#### EXERCISE DETAILS
Give back, word for word, the lines in the listing below from the one holding "let type := ldns_get_rr_type_by_name" down to the one holding "match ldns_rr_new_frm_str (cstr", both ends included.

#### THE DATA
*** Block opens ***
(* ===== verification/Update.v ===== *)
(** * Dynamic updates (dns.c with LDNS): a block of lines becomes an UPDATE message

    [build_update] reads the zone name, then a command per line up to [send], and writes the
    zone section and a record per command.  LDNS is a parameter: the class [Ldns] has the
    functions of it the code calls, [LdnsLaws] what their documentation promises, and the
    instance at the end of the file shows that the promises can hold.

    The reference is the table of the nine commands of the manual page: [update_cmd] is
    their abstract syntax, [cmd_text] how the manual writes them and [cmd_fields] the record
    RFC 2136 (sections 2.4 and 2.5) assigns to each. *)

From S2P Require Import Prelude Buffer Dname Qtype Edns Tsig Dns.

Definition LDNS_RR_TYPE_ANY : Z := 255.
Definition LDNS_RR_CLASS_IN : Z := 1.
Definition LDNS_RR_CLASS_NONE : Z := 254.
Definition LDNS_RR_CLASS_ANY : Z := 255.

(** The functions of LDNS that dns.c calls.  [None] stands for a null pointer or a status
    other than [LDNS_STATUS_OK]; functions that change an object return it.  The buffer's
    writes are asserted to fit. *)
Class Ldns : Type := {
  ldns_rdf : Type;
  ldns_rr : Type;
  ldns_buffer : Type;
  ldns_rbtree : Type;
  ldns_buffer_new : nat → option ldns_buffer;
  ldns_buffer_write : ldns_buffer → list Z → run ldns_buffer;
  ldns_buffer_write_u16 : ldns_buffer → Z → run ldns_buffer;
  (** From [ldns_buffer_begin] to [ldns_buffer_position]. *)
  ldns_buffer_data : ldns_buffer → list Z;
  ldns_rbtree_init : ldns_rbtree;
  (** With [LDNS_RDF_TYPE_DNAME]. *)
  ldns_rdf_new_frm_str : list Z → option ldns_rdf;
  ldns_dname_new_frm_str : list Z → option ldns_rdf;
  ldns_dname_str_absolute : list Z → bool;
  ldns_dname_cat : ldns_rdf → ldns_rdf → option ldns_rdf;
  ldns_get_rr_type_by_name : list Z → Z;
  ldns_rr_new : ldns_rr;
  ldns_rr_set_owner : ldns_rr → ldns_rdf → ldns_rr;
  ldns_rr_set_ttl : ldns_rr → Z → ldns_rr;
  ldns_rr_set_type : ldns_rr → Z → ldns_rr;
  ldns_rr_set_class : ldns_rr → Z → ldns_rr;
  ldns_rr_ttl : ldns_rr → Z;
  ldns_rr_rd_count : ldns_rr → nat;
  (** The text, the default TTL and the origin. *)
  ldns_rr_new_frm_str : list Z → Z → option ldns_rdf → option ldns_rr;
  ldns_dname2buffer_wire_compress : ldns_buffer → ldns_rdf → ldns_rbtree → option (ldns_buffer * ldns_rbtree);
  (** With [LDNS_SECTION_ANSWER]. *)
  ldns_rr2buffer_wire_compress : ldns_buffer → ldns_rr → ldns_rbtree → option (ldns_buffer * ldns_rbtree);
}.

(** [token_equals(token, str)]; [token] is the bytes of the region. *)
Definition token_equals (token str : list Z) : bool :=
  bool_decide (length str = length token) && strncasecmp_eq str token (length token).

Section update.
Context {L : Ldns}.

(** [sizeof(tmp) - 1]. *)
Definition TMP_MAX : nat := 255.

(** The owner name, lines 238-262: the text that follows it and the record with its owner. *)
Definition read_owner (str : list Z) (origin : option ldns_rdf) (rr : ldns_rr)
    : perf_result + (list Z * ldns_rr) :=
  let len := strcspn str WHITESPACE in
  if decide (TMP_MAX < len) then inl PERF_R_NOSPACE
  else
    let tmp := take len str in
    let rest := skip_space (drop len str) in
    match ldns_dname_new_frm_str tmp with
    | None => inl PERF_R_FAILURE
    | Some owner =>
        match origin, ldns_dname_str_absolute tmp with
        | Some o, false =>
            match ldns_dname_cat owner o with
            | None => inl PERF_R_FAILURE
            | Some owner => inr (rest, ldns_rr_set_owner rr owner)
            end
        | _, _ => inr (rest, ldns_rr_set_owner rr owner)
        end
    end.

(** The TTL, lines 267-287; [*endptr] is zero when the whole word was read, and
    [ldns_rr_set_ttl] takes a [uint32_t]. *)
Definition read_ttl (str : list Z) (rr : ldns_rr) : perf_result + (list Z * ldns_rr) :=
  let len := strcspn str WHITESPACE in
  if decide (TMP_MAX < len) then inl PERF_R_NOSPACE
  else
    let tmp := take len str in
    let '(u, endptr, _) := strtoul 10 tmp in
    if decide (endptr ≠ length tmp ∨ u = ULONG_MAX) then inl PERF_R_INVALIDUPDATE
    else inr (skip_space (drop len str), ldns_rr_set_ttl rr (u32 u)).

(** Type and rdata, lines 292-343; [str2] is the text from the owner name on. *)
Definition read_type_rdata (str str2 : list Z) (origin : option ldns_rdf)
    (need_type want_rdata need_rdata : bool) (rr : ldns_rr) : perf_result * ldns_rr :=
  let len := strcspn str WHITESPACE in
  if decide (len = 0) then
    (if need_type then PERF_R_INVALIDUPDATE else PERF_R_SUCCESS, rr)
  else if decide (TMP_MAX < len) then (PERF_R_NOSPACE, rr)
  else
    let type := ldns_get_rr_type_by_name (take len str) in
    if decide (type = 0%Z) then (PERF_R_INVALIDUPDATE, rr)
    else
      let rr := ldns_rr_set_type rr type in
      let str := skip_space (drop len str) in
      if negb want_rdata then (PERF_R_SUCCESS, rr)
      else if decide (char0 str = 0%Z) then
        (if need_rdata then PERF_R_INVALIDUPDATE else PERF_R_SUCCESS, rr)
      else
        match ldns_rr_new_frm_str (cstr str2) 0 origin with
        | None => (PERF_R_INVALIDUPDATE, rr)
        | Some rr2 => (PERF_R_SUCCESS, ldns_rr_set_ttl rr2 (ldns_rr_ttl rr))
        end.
*** Block closes ***
#### THE ANSWER
    let type := ldns_get_rr_type_by_name (take len str) in
    if decide (type = 0%Z) then (PERF_R_INVALIDUPDATE, rr)
    else
      let rr := ldns_rr_set_type rr type in
      let str := skip_space (drop len str) in
      if negb want_rdata then (PERF_R_SUCCESS, rr)
      else if decide (char0 str = 0%Z) then
        (if need_rdata then PERF_R_INVALIDUPDATE else PERF_R_SUCCESS, rr)
      else
        match ldns_rr_new_frm_str (cstr str2) 0 origin with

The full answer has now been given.